Murzin lo miró con atención.

– Hubiera sido más prudente por su parte obedecer órdenes, inspector.

Murzin miró rápidamente a los hombres que lo habían acompañado. Uno de ellos abrió la puerta y Murzin volvió a mirar a Kovalenko:

– Síganos, por favor.

92

18:50 h

El escolta de Nicholas iba un paso por delante de él cuando volvieron una esquina y empezaron a bajar por un pasillo de paredes de piedra en dirección a una puerta antigua cerrada, de madera muy ornada, que había al fondo. El suelo estaba enmoquetado y las paredes bañadas por la luz de unas lámparas empotradas en el techo a intervalos regulares. Era una iluminación a la vez antigua y de diseño moderno, pero a Marten le daba la sensación de que lo estaban conduciendo a un calabozo medieval. No podía evitar desear que Kovalenko estuviera con él, y al mismo tiempo se preguntaba dónde estaba y por qué no había regresado a la habitación.

El esmoquin que le habían facilitado a Marten, que le había parecido cómodo y de la talla perfecta cuando se lo puso, de pronto le parecía estrecho y rígido. Se llevó la mano al cuello para aflojarse un poco la pajarita, como si este sencillo gesto lo ayudara. Pero no fue así. Tan sólo le hizo darse cuenta de que tenía las palmas de las manos húmedas y de que estaba sudando.

«Relájate -se dijo-. Relájate. Todavía no sabes nada».

– Aquí estamos, monsieur. -El escolta se acercó a la puerta y llamó.

– Oui -dijo una voz desde dentro.

– Monsieur Marten -dijo el escolta.

Al cabo de un segundo se abrió la puerta y apareció Alexander Cabrera, resplandeciente en su esmoquin negro a medida y con su camisa blanca de volantes, con una pajarita de terciopelo negro en el cuello.

– Bienvenido, Nicholas -le dijo, sonriente-. Pasa, por favor.

Lentamente, Nicholas entró en la biblioteca de Villa Enkratzer, con sus paredes de libros y su cálido mobiliario de piel. Al otro lado de la sala las llamas hacían crepitar los troncos recién añadidos a la chimenea de mármol, llenando el ambiente con un agradable aroma de roble. Sentada en el sofá, frente a la chimenea, había una mujer guapa y majestuosa, probablemente de cincuenta y pocos años. Llevaba el pelo negro recogido en un moño en la nuca y vestía una túnica amarilla larga, con una estola de armiño sobre los hombros. El collar que lucía combinaba las vueltas de pequeños diamantes con las de rubíes, mientras que sus pendientes estaban formados por pequeñas nubes de brillantes diminutos.

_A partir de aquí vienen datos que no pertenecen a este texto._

(** * bench_executor engine adapters: BURP and Morph-RDB

    A shallow embedding of [bench_executor/burp.py] and
    [bench_executor/morphrdb.py].  Python strings are [string], Python
    integers are [Z], dictionaries that keep insertion order are association
    lists, the host file system is a finite map from paths to nodes, and the
    effects of the adapters (file writes, log records, launched commands,
    elapsed time, raised exceptions) are threaded through a state-and-exception
    monad over a [World] record. *)

From Stdlib Require Import ZArith Ascii String Lia Bool.
From Stdlib Require Import Floats.SpecFloat.
From stdpp Require Import base gmap strings list pretty.
From Equations Require Import Equations.

Local Open Scope Z_scope.

(** ** Python [str] operations used by the adapters *)

Module PyStr.

Fixpoint drop (n : nat) (s : string) : string :=
  match n, s with
  | O, _ => s
  | S k, String _ s' => drop k s'
  | S _, EmptyString => EmptyString
  end.

Lemma length_drop n s : (String.length (drop n s) <= String.length s)%nat.
Proof.
  revert s; induction n as [|n IH]; intros [|c s]; simpl; try lia.
  specialize (IH s); lia.
Qed.

(** [s.startswith(p)] *)
Definition startswith (s p : string) : bool := String.prefix p s.

(** [c in s] for a one-character [c] *)
Fixpoint contains_char (c : ascii) (s : string) : bool :=
  match s with
  | EmptyString => false
  | String d s' => if Ascii.eqb c d then true else contains_char c s'
  end.

(** [s.endswith(c)] for a one-character [c] *)
Fixpoint endswith_char (s : string) (c : ascii) : bool :=
  match s with
  | EmptyString => false
  | String d EmptyString => Ascii.eqb c d
  | String _ s' => endswith_char s' c
  end.
(** [decorate_method_with] hands the decorator the method bound to [self]. *)
Lemma decorate_method_with_identity {Self Args R : Type}
    (unbound_method : Self -> Args -> M R) self args (h : heap) :
  decorate_method_with (fun f => ret f) unbound_method self args h
  = unbound_method self args h.
Proof. reflexivity. Qed.

(** *** The template a view selects *)

Lemma attr_after_init C self kwargs (h : heap) d k dflt :
  h !! self = Some d ->
  In (k, dflt) GenericView.defaults ->
  attr (snd (GenericView.__init__ C self kwargs h)) self k
  = Some (config_value C kwargs k dflt).
Proof.
  intros Hd Hin. rewrite init_run. cbn [snd].
  rewrite (alter_alt_Some _ _ _ _ Hd). unfold attr.
  rewrite lookup_insert_eq. cbn [mbind option_bind].
  rewrite configured_defaults.
  cbn in Hin. destruct Hin as [Hin|[Hin|[Hin|[Hin|[]]]]];
    injection Hin as <- <-.
  - rewrite !lookup_insert_ne by done. apply lookup_insert_eq.
  - rewrite !lookup_insert_ne by done. apply lookup_insert_eq.
  - rewrite !lookup_insert_ne by done. apply lookup_insert_eq.
  - apply lookup_insert_eq.
Qed.

Lemma getattr_self_attr C self k (h : heap) v :
  attr h self k = Some v -> getattr_self C self k h = (Return v, h).
Proof. intros Ha. unfold getattr_self. by rewrite Ha. Qed.

Lemma names_of_false v :
  truthy (names_of v) = false <->
  v = VNone \/ (is_basestring v = false /\ truthy v = false).
Proof.
  destruct v; cbn; split; intros Hx; try done;
    try (by left); try (by right);
    destruct Hx as [Hx|[Hx Hy]]; done.
Qed.

Section Template.
Context `{Django}.
Variable G : namespace.
Variable C : view_class.
Variables (self : loc) (request object : value).

(** X1: with [get_template_names] inherited, the guard of [get_template]
    fires exactly when [template_name] is None or a false value that is not
    a string (an empty list or tuple, zero); a string always passes, the
    empty string too, and is handed to [load_template] in a one-element
    list. *)
Theorem template_name_guard_cases (h : heap) (v : value) :
  def_get_template_names C = None ->
  getattr_self C self "template_name" h = (Return v, h) ->
  GenericView.get_template G C self request object h
  = (if truthy (names_of v)
     then GenericView.self_load_template C self request object (names_of v) h
     else (Raise (if bound G "ImproperlyConfigured"
                  then ImproperlyConfigured
                         (GenericView.must_provide (cls_name C))
                  else NameError "ImproperlyConfigured"), h))
  /\ (truthy (names_of v) = false <->
      v = VNone \/ (is_basestring v = false /\ truthy v = false))
  /\ (is_basestring v = true -> names_of v = VList [v]).
Proof.
  intros Hgn Hattr.
  assert (Hnames : GenericView.self_get_template_names C self request object h
                   = (Return (names_of v), h)).
  { unfold GenericView.self_get_template_names. rewrite Hgn. cbn [default].
    unfold GenericView.get_template_names, bind. rewrite Hattr.
    by destruct v. }
  split; [|split; [apply names_of_false|by destruct v]].
  destruct (truthy (names_of v)) eqn:Ht.
  - unfold GenericView.get_template, bind. by rewrite Hnames, Ht.
  - by apply (get_template_guard C self request object G h h (names_of v)).
Qed.

(** X2: on a view initialised by [GenericView.__init__] that inherits
    [get_template_names], [load_template] and [get_template_loader], and
    whose template names pass the guard, [get_template] is what
    [select_template] of the configured loader gives for the names: the
    loader is the configured [template_loader] when that is a true value and
    [django.template.loader] otherwise, also for a false value other than
    None. *)
Theorem initialised_view_selects_template (kwargs : kwargs) (h : heap)
    (d : gmap string value) :
  h !! self = Some d ->
  def_get_template_names C = None ->
  def_load_template C = None ->
  def_get_template_loader C = None ->
  truthy (names_of (config_value C kwargs "template_name" VNone)) = true ->
  GenericView.get_template G C self request object
    (snd (GenericView.__init__ C self kwargs h))
  = (select_template
       (if truthy (config_value C kwargs "template_loader" VNone)
        then config_value C kwargs "template_loader" VNone
        else django_template_loader)
       (names_of (config_value C kwargs "template_name" VNone)),
     snd (GenericView.__init__ C self kwargs h)).
Proof.
  intros Hd Hgn Hlt Hgl Ht.
  set (h' := snd (GenericView.__init__ C self kwargs h)).
  assert (Htn : getattr_self C self "template_name" h'
                = (Return (config_value C kwargs "template_name" VNone), h')).
  { apply getattr_self_attr, (attr_after_init _ _ _ _ d); [done|].
    cbn; tauto. }
  assert (Htl : getattr_self C self "template_loader" h'
                = (Return (config_value C kwargs "template_loader" VNone), h')).
  { apply getattr_self_attr, (attr_after_init _ _ _ _ d); [done|].
    cbn; tauto. }
  unfold GenericView.get_template, bind.
  unfold GenericView.self_get_template_names. rewrite Hgn. cbn [default].
  unfold GenericView.get_template_names, bind. rewrite Htn.
  assert (Hret : forall v : value,
             match v with
             | VNone => ret (VList [])
             | VStr _ | VUnicode _ => ret (VList [v])
             | _ => ret v
             end h' = (Return (names_of v), h')) by (by intros []).
  rewrite Hret, Ht. cbn [negb].
  unfold GenericView.self_load_template. rewrite Hlt. cbn [default].
  unfold GenericView.load_template, bind.
  unfold GenericView.self_get_template_loader. rewrite Hgl. cbn [default].
  unfold GenericView.get_template_loader, bind. by rewrite Htl.
Qed.
(** * subscription_service: the service and repository layers, verified

    A shallow embedding of the Go packages [model], [repository] and
    [service] (both variants of the service that the repository holds)
    together with the parts of the HTTP handler that decide how a result
    is reported.

    Conventions of the embedding.
    - A Go function returning [(T, error)] returns a pair whose second
      component is [option error]; [None] is Go's [nil] error.  A Go
      pointer result that may be [nil] is an [option].
    - A slice is [slice A]: Go tells the [nil] slice from an empty one.
    - [*sql.DB] is a value of type [DB]: the rows of table
      [subscriptions], the journal of the statements sent so far, and
      the choices SQL leaves to the engine ([Engine]): the order of the
      rows that ORDER BY does not tell apart, whether a condition is
      evaluated on a value that cannot change the result, and the
      direction in which a timestamp halfway between two microseconds
      is rounded.  Every repository method takes the database and
      returns the new one.  A lost connection is not modelled.
    - A [string] is a Go string whose bytes are a text in UTF-8 without
      the character of code 0, which is what the engine takes as text.
    - [time.Now()] and [uuid.New()] are inputs of the functions that
      call them.
    - [range] over a Go map visits the entries in an order the runtime
      picks; the functions that iterate take that order as [MapRange]. *)

From Stdlib Require Import ZArith Ascii String List Lia Permutation Sorted.
From stdpp Require Import base decidable option list strings gmap fin_maps sorting.

Local Open Scope string_scope.
Local Open Scope list_scope.
Local Open Scope Z_scope.

(** ** Characters *)

Module Chars.

Definition code (c : ascii) : Z := Z.of_N (N_of_ascii c).

Definition isDigit (c : ascii) : bool := (48 <=? code c) && (code c <=? 57).

Definition digit (c : ascii) : option Z :=
  if isDigit c then Some (code c - 48) else None.

(** [xtob] of package uuid, one nibble. *)
Definition xval (c : ascii) : option Z :=
  let n := code c in
  if (48 <=? n) && (n <=? 57) then Some (n - 48)
  else if (97 <=? n) && (n <=? 102) then Some (n - 87)
  else if (65 <=? n) && (n <=? 70) then Some (n - 55)
  else None.

(** Case folding of the letters A to Z. *)
Definition lower (c : ascii) : ascii :=
  let n := code c in
  if (65 <=? n) && (n <=? 90) then ascii_of_N (Z.to_N (n + 32)) else c.

Definition eq_fold (a b : ascii) : bool := bool_decide (lower a = lower b).

Definition chars (s : string) : list ascii := list_ascii_of_string s.

End Chars.

(** ** Package time: the two layouts the program parses *)

Module GoTime.
Import Chars.

(** A calendar date at midnight UTC, which is what [time.Parse] returns
    for a layout without a clock and what a DATE column stores. *)
Record Date := mkDate { year : Z; month : Z; day : Z }.

#[export] Instance Date_eq_dec : EqDecision Date.
Proof. solve_decision. Defined.

(** An instant, for [created_at] and [updated_at]: nanoseconds since
    the epoch of Unix, the resolution of [time.Now()]. *)
Definition Timestamp := Z.

Inductive Layout :=
| MonthYear      (* "01-2006" *)
| YearMonthDay.  (* "2006-01-02" *)

Definition isLeap (y : Z) : bool :=
  (y mod 4 =? 0) && (negb (y mod 100 =? 0) || (y mod 400 =? 0)).

Definition daysIn (m y : Z) : Z :=
  if m =? 2 then (if isLeap y then 29 else 28)
  else if (m =? 4) || (m =? 6) || (m =? 9) || (m =? 11) then 30
  else 31.

(** [getnum(s, true)]: exactly two digits. *)
Definition num2 (a b : ascii) : option Z :=
  x ← digit a; y ← digit b; Some (10 * x + y).

(** The ["2006"] chunk: exactly four digits. *)
Definition num4 (a b c d : ascii) : option Z :=
  w ← digit a; x ← digit b; y ← digit c; z ← digit d;
  Some (1000 * w + 100 * x + 10 * y + z).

Marten oyó como Cabrera cerraba la puerta detrás de él.

– Te presento a la baronesa de Vienne, Nicholas. Es mi querida tutora.

– Es un placer conocerle, señor Marten. -Al igual que sucedía con Cabrera, el inglés de la baronesa arrastraba un acento francés. Ella le tendió la mano y Marten se inclinó sobre ella y la tomó.

– El placer es mío, baronesa -dijo Marten con delicadeza. La baronesa era más joven, delicada y mucho más guapa de cómo la había imaginado. Era elegante, cálida y se mostraba como si estuviera realmente encantada de conocerle. Sin embargo, cuando él le soltó la mano y retrocedió, ella lo siguió mirando. Eso le provocó una sensación inquietante, como si ella lo intentara analizar, buscándole algún punto flaco o alguna debilidad.